[WORK TO BE COMPLETED]:
The records below are to be retyped in full. Keep every word.

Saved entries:
Lemma at_index_Some arr i x :
  at_index arr i = Some x → ∃ n : nat, i = Z.of_nat n ∧ arr !! n = Some x.
Proof.
  unfold at_index. destruct (Z.ltb_spec i 0); [done|].
  intros Hx. exists (Z.to_nat i). split; [lia | done].
Qed.

Lemma splice_one_in_range arr (n : nat) :
  (n < length arr)%nat → splice_one (Z.of_nat n) arr = delete n arr.
Proof.
  intros Hn. unfold splice_one.
  destruct (Z.ltb_spec (Z.of_nat n) 0); [lia|].
  f_equal. lia.
Qed.
End JsArrayFacts.

(** ** The reducers *)

Section MenuFacts.
Context {Event : Type} `{!JsString}.
Variable calculateActiveIndex : Focus → Resolvers → option Z.
Implicit Types (h : @Heap Event) (state : StateDefinition).

Lemma register_unregister_keep_null h state a :
  is_register_or_unregister a → activeItemIndex state = None →
  activeItemIndex (stateReducer calculateActiveIndex h state a).1 = None.
Proof.
  intros Ha Hnull. destruct a; try done; simpl.
  rewrite Hnull. by rewrite bool_decide_eq_false_2.
Qed.

Lemma register_unregister_run_keeps_null actions : ∀ h state,
  Forall is_register_or_unregister actions → activeItemIndex state = None →
  activeItemIndex (dispatch_all calculateActiveIndex h state actions).1 = None.
Proof.
  induction actions as [|a rest IH]; intros h state Hall Hnull; [done|].
  inversion Hall as [|? ? Ha Hrest]; subst. simpl.
  pose proof (register_unregister_keep_null h state a Ha Hnull) as Hstep.
  destruct (stateReducer calculateActiveIndex h state a) as [state' h']. by apply IH.
Qed.
(** X13. Unless typings inference was asked for, the steps of a project
    before its references are walked leave the environment as it is: the
    typings installer is not called, whatever the configuration says
    about types. *)
Theorem typings_only_on_request config w :
  inferTypings (options w) = false ->
  env (snd (prepare config w)) = env w.
Proof.
  intros H.
  assert (P : preserves untouched untouched (prepare config)).
  { unfold prepare.
    apply (preserves_bind _ _ untouched_trans untouched_trans).
    - apply preserves_resolveConfiguration;
        first [ exact untouched_refl | exact untouched_trans | idtac ];
        intros; intros F; (split; [reflexivity | exact F]).
    - intros [[f config']|]; [|apply preserves_ret; exact untouched_refl].
      destruct (Nat.eqb _ _).
      + apply (preserves_bind _ _ untouched_trans untouched_trans);
          [intros w0 F; split; [reflexivity | exact F]|].
        intros _.
        apply (preserves_bind _ _ untouched_trans untouched_trans);
          [intros w0 F; split; [reflexivity | exact F]|].
        intros _. apply preserves_ret. exact untouched_refl.
      + apply (preserves_bind _ _ untouched_trans untouched_trans);
          [exact untouched_resolveRoots|]. intros _.
        apply (preserves_bind _ _ untouched_trans untouched_trans);
          [apply untouched_inferTypingsStep|]. intros _.
        apply preserves_createProgram;
          first [ exact untouched_refl | exact untouched_trans | idtac ];
          intros; intros F; (split; [reflexivity | exact F]). }
  apply (preserves_snd untouched _ P w H).
Qed.

Lemma stays_failing_same w w' : exitCode w' = exitCode w -> stays_failing w w'.
Proof. intros E [c [Hc Hn]]. exists c. rewrite E. split; assumption. Qed.

Lemma exitCode_resolveRoots w : exitCode (snd (resolveRoots w)) = exitCode w.
Proof.
  unfold resolveRoots, bind, get_options, get_env, set_options, exec, ret.
  simpl. destruct (repositoryRoot _); simpl; [reflexivity|].
  destruct (execSync _ _); reflexivity.
Qed.

(** X14. An exit code that says failure stays one: once the exit code is
    set and not 0, it is set and not 0 after any [processProject] call,
    however that call ends. A project that fails leaves its mark on the
    exit code even when the projects after it, and the project that
    refers to it, are processed without fault. *)
Theorem failure_stays_in_exit_code fuel config iL eL w c :
  exitCode w = Some c ->
  c <> 0 ->
  exists c', exitCode (snd (processProject fuel config iL eL w)) = Some c' /\ c' <> 0.
Proof.
  intros Hc Hn.
  assert (P : preserves stays_failing stays_failing (processProject fuel config iL eL)).
  { apply steps_processProject;
      first [ (intros ? ?; exact id)
            | (intros w1 w2 w3 H12 H23 F; exact (H23 (H12 F)))
            | (intros; apply stays_failing_same; reflexivity)
            | idtac ].
    - intros w0 _. exists 1. split; [reflexivity | lia].
    - intros w0 _. exists (-1). split; [reflexivity | lia].
    - apply preserves_of_snd. intros w0.
      apply stays_failing_same, exitCode_resolveRoots. }
  apply (preserves_snd stays_failing _ P w). exists c. split; assumption.
Qed.
(** * Air-quality index engine of [appcopy.py]

    A shallow embedding of the Streamlit script [src/appcopy.py]: the
    category guide [AIRNOW_AQI_GUIDE] with [get_airnow_aqi_info], the
    breakpoint tables [BREAKPOINTS] with [calculate_pollutant_aqi], the unit
    conversion and truncation of the raw readings, the aggregation into
    [overall_aqi] and [dominant_pollutant_key], and around them the search
    box, the two requests, the click on the map and what the page shows.

    Python numbers.  The script computes with Python [int]s and [float]s.
    The engine is written once, over an interface [Number] of the operations
    the script uses, and read at two instances:
    - [Binary64.number]: IEEE-754 double precision ([PrimFloat]), the
      arithmetic of CPython's [float]: this instance is the script;
    - [Exact.number]: every number is a rational ([Q]) and arithmetic is
      exact: this instance is the arithmetic of the formulas as the
      specification writes them, a reference the script is compared with,
      not the script.

    What depends only on the order of the numbers (which bracket the loop
    finds, what happens above the top bracket and between two brackets) is
    proved once for every ordered instance ([Ordered]) and holds for
    doubles and for exact concentrations alike.  What depends on the
    arithmetic is stated in double precision over the truncated
    concentrations the script passes to the tables, where the two
    instances are shown to agree by evaluation, and for every rational in
    exact arithmetic.

    Python exceptions are values of [result]: [max] of an empty sequence and
    [round]/[int] of a non-finite float raise. *)

From Stdlib Require Import ZArith QArith Qround Qabs Bool List String Lia Lqa.
From Stdlib Require Import Floats Uint63.
Import ListNotations.

Set Warnings "-inexact-float".
Local Open Scope Z_scope.

(** ** Exceptions *)

Inductive exn : Type :=
| ValueError      (* max() arg is an empty sequence; cannot convert float NaN to integer *)
| OverflowError   (* cannot convert float infinity to integer *)
| TypeError.      (* '>' not supported between 'NoneType' and 'int' *)

Inductive result (A : Type) : Type :=
| Ok (a : A)
| Raise (e : exn).
Arguments Ok {A} a.
Arguments Raise {A} e.

Definition bind {A B : Type} (m : result A) (k : A -> result B) : result B :=
  match m with
  | Ok a => k a
  | Raise e => Raise e
  end.

Notation "x <- m ;; k" := (bind m (fun x => k))
  (at level 61, m at next level, right associativity).

(** ** Dictionaries

    A Python [dict] literal keeps its keys in insertion order, and [max]
    iterates in that order: dictionaries are association lists. *)

Definition dict (V : Type) : Type := list (string * V).

Fixpoint dict_get {V : Type} (d : dict V) (k : string) : option V :=
  match d with
  | [] => None
  | (k', v) :: d' => if String.eqb k' k then Some v else dict_get d' k
  end.

(** [d.get(k, default)] *)
Definition dict_get_default {V : Type} (d : dict V) (k : string) (default : V) : V :=
  match dict_get d k with
  | Some v => v
  | None => default
  end.

Definition keys {V : Type} (d : dict V) : list string := map fst d.
Definition values {V : Type} (d : dict V) : list V := map snd d.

[SOLUTION TO THE PROBLEM]:
Lemma at_index_Some arr i x :
  at_index arr i = Some x → ∃ n : nat, i = Z.of_nat n ∧ arr !! n = Some x.
Proof.
  unfold at_index. destruct (Z.ltb_spec i 0); [done|].
  intros Hx. exists (Z.to_nat i). split; [lia | done].
Qed.

Lemma splice_one_in_range arr (n : nat) :
  (n < length arr)%nat → splice_one (Z.of_nat n) arr = delete n arr.
Proof.
  intros Hn. unfold splice_one.
  destruct (Z.ltb_spec (Z.of_nat n) 0); [lia|].
  f_equal. lia.
Qed.
End JsArrayFacts.

(** ** The reducers *)

Section MenuFacts.
Context {Event : Type} `{!JsString}.
Variable calculateActiveIndex : Focus → Resolvers → option Z.
Implicit Types (h : @Heap Event) (state : StateDefinition).

Lemma register_unregister_keep_null h state a :
  is_register_or_unregister a → activeItemIndex state = None →
  activeItemIndex (stateReducer calculateActiveIndex h state a).1 = None.
Proof.
  intros Ha Hnull. destruct a; try done; simpl.
  rewrite Hnull. by rewrite bool_decide_eq_false_2.
Qed.

Lemma register_unregister_run_keeps_null actions : ∀ h state,
  Forall is_register_or_unregister actions → activeItemIndex state = None →
  activeItemIndex (dispatch_all calculateActiveIndex h state actions).1 = None.
Proof.
  induction actions as [|a rest IH]; intros h state Hall Hnull; [done|].
  inversion Hall as [|? ? Ha Hrest]; subst. simpl.
  pose proof (register_unregister_keep_null h state a Ha Hnull) as Hstep.
  destruct (stateReducer calculateActiveIndex h state a) as [state' h']. by apply IH.
Qed.
(** X13. Unless typings inference was asked for, the steps of a project
    before its references are walked leave the environment as it is: the
    typings installer is not called, whatever the configuration says
    about types. *)
Theorem typings_only_on_request config w :
  inferTypings (options w) = false ->
  env (snd (prepare config w)) = env w.
Proof.
  intros H.
  assert (P : preserves untouched untouched (prepare config)).
  { unfold prepare.
    apply (preserves_bind _ _ untouched_trans untouched_trans).
    - apply preserves_resolveConfiguration;
        first [ exact untouched_refl | exact untouched_trans | idtac ];
        intros; intros F; (split; [reflexivity | exact F]).
    - intros [[f config']|]; [|apply preserves_ret; exact untouched_refl].
      destruct (Nat.eqb _ _).
      + apply (preserves_bind _ _ untouched_trans untouched_trans);
          [intros w0 F; split; [reflexivity | exact F]|].
        intros _.
        apply (preserves_bind _ _ untouched_trans untouched_trans);
          [intros w0 F; split; [reflexivity | exact F]|].
        intros _. apply preserves_ret. exact untouched_refl.
      + apply (preserves_bind _ _ untouched_trans untouched_trans);
          [exact untouched_resolveRoots|]. intros _.
        apply (preserves_bind _ _ untouched_trans untouched_trans);
          [apply untouched_inferTypingsStep|]. intros _.
        apply preserves_createProgram;
          first [ exact untouched_refl | exact untouched_trans | idtac ];
          intros; intros F; (split; [reflexivity | exact F]). }
  apply (preserves_snd untouched _ P w H).
Qed.

Lemma stays_failing_same w w' : exitCode w' = exitCode w -> stays_failing w w'.
Proof. intros E [c [Hc Hn]]. exists c. rewrite E. split; assumption. Qed.

Lemma exitCode_resolveRoots w : exitCode (snd (resolveRoots w)) = exitCode w.
Proof.
  unfold resolveRoots, bind, get_options, get_env, set_options, exec, ret.
  simpl. destruct (repositoryRoot _); simpl; [reflexivity|].
  destruct (execSync _ _); reflexivity.
Qed.

(** X14. An exit code that says failure stays one: once the exit code is
    set and not 0, it is set and not 0 after any [processProject] call,
    however that call ends. A project that fails leaves its mark on the
    exit code even when the projects after it, and the project that
    refers to it, are processed without fault. *)
Theorem failure_stays_in_exit_code fuel config iL eL w c :
  exitCode w = Some c ->
  c <> 0 ->
  exists c', exitCode (snd (processProject fuel config iL eL w)) = Some c' /\ c' <> 0.
Proof.
  intros Hc Hn.
  assert (P : preserves stays_failing stays_failing (processProject fuel config iL eL)).
  { apply steps_processProject;
      first [ (intros ? ?; exact id)
            | (intros w1 w2 w3 H12 H23 F; exact (H23 (H12 F)))
            | (intros; apply stays_failing_same; reflexivity)
            | idtac ].
    - intros w0 _. exists 1. split; [reflexivity | lia].
    - intros w0 _. exists (-1). split; [reflexivity | lia].
    - apply preserves_of_snd. intros w0.
      apply stays_failing_same, exitCode_resolveRoots. }
  apply (preserves_snd stays_failing _ P w). exists c. split; assumption.
Qed.
(** * Air-quality index engine of [appcopy.py]

    A shallow embedding of the Streamlit script [src/appcopy.py]: the
    category guide [AIRNOW_AQI_GUIDE] with [get_airnow_aqi_info], the
    breakpoint tables [BREAKPOINTS] with [calculate_pollutant_aqi], the unit
    conversion and truncation of the raw readings, the aggregation into
    [overall_aqi] and [dominant_pollutant_key], and around them the search
    box, the two requests, the click on the map and what the page shows.

    Python numbers.  The script computes with Python [int]s and [float]s.
    The engine is written once, over an interface [Number] of the operations
    the script uses, and read at two instances:
    - [Binary64.number]: IEEE-754 double precision ([PrimFloat]), the
      arithmetic of CPython's [float]: this instance is the script;
    - [Exact.number]: every number is a rational ([Q]) and arithmetic is
      exact: this instance is the arithmetic of the formulas as the
      specification writes them, a reference the script is compared with,
      not the script.

    What depends only on the order of the numbers (which bracket the loop
    finds, what happens above the top bracket and between two brackets) is
    proved once for every ordered instance ([Ordered]) and holds for
    doubles and for exact concentrations alike.  What depends on the
    arithmetic is stated in double precision over the truncated
    concentrations the script passes to the tables, where the two
    instances are shown to agree by evaluation, and for every rational in
    exact arithmetic.

    Python exceptions are values of [result]: [max] of an empty sequence and
    [round]/[int] of a non-finite float raise. *)

From Stdlib Require Import ZArith QArith Qround Qabs Bool List String Lia Lqa.
From Stdlib Require Import Floats Uint63.
Import ListNotations.

Set Warnings "-inexact-float".
Local Open Scope Z_scope.

(** ** Exceptions *)

Inductive exn : Type :=
| ValueError      (* max() arg is an empty sequence; cannot convert float NaN to integer *)
| OverflowError   (* cannot convert float infinity to integer *)
| TypeError.      (* '>' not supported between 'NoneType' and 'int' *)

Inductive result (A : Type) : Type :=
| Ok (a : A)
| Raise (e : exn).
Arguments Ok {A} a.
Arguments Raise {A} e.

Definition bind {A B : Type} (m : result A) (k : A -> result B) : result B :=
  match m with
  | Ok a => k a
  | Raise e => Raise e
  end.

Notation "x <- m ;; k" := (bind m (fun x => k))
  (at level 61, m at next level, right associativity).

(** ** Dictionaries

    A Python [dict] literal keeps its keys in insertion order, and [max]
    iterates in that order: dictionaries are association lists. *)

Definition dict (V : Type) : Type := list (string * V).

Fixpoint dict_get {V : Type} (d : dict V) (k : string) : option V :=
  match d with
  | [] => None
  | (k', v) :: d' => if String.eqb k' k then Some v else dict_get d' k
  end.

(** [d.get(k, default)] *)
Definition dict_get_default {V : Type} (d : dict V) (k : string) (default : V) : V :=
  match dict_get d k with
  | Some v => v
  | None => default
  end.

Definition keys {V : Type} (d : dict V) : list string := map fst d.
Definition values {V : Type} (d : dict V) : list V := map snd d.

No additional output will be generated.